■ Exercise
Nothing may be dropped or added when the entries below are copied.

■ Given data
───
(** * github-backup: the paged fetcher, the synchronizers and the mirror

    A shallow embedding of [github_backup/github_backup.py] (Python 3
    semantics, [PY2 = False]).  The program talks to the network, the clock,
    the file system and [git]; all of that is gathered in a [world] that the
    functions thread through a small state-and-exit monad.  Every call of
    [urlopen] consumes the next entry of a script of outcomes, so that an
    arbitrary behaviour of the server is an arbitrary script. *)

From Stdlib Require Import List String Ascii ZArith Lia Bool Arith DecimalString.
From Stdlib Require OrderedTypeEx.
From Stdlib Require Import Sorted RelationClasses.
Import ListNotations.

Local Open Scope string_scope.
Local Open Scope list_scope.
Local Open Scope Z_scope.

Infix "^^" := String.append (at level 60, right associativity).

(** ** Strings as Python uses them *)

Module Str.

(** [str.isspace] on the ASCII range: TAB..CR, FS..US and the space. *)
Definition is_space (c : ascii) : bool :=
  let n := nat_of_ascii c in
  ((9 <=? n) && (n <=? 13) || (28 <=? n) && (n <=? 32))%nat.

Fixpoint lstrip (s : string) : string :=
  match s with
  | EmptyString => EmptyString
  | String c r => if is_space c then lstrip r else s
  end.

Fixpoint rev_onto (s acc : string) : string :=
  match s with
  | EmptyString => acc
  | String c r => rev_onto r (String c acc)
  end.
───
■ Output for this exercise
(** * github-backup: the paged fetcher, the synchronizers and the mirror

    A shallow embedding of [github_backup/github_backup.py] (Python 3
    semantics, [PY2 = False]).  The program talks to the network, the clock,
    the file system and [git]; all of that is gathered in a [world] that the
    functions thread through a small state-and-exit monad.  Every call of
    [urlopen] consumes the next entry of a script of outcomes, so that an
    arbitrary behaviour of the server is an arbitrary script. *)

From Stdlib Require Import List String Ascii ZArith Lia Bool Arith DecimalString.
From Stdlib Require OrderedTypeEx.
From Stdlib Require Import Sorted RelationClasses.
Import ListNotations.

Local Open Scope string_scope.
Local Open Scope list_scope.
Local Open Scope Z_scope.

Infix "^^" := String.append (at level 60, right associativity).

(** ** Strings as Python uses them *)

Module Str.

(** [str.isspace] on the ASCII range: TAB..CR, FS..US and the space. *)
Definition is_space (c : ascii) : bool :=
  let n := nat_of_ascii c in
  ((9 <=? n) && (n <=? 13) || (28 <=? n) && (n <=? 32))%nat.

Fixpoint lstrip (s : string) : string :=
  match s with
  | EmptyString => EmptyString
  | String c r => if is_space c then lstrip r else s
  end.

Fixpoint rev_onto (s acc : string) : string :=
  match s with
  | EmptyString => acc
  | String c r => rev_onto r (String c acc)
  end.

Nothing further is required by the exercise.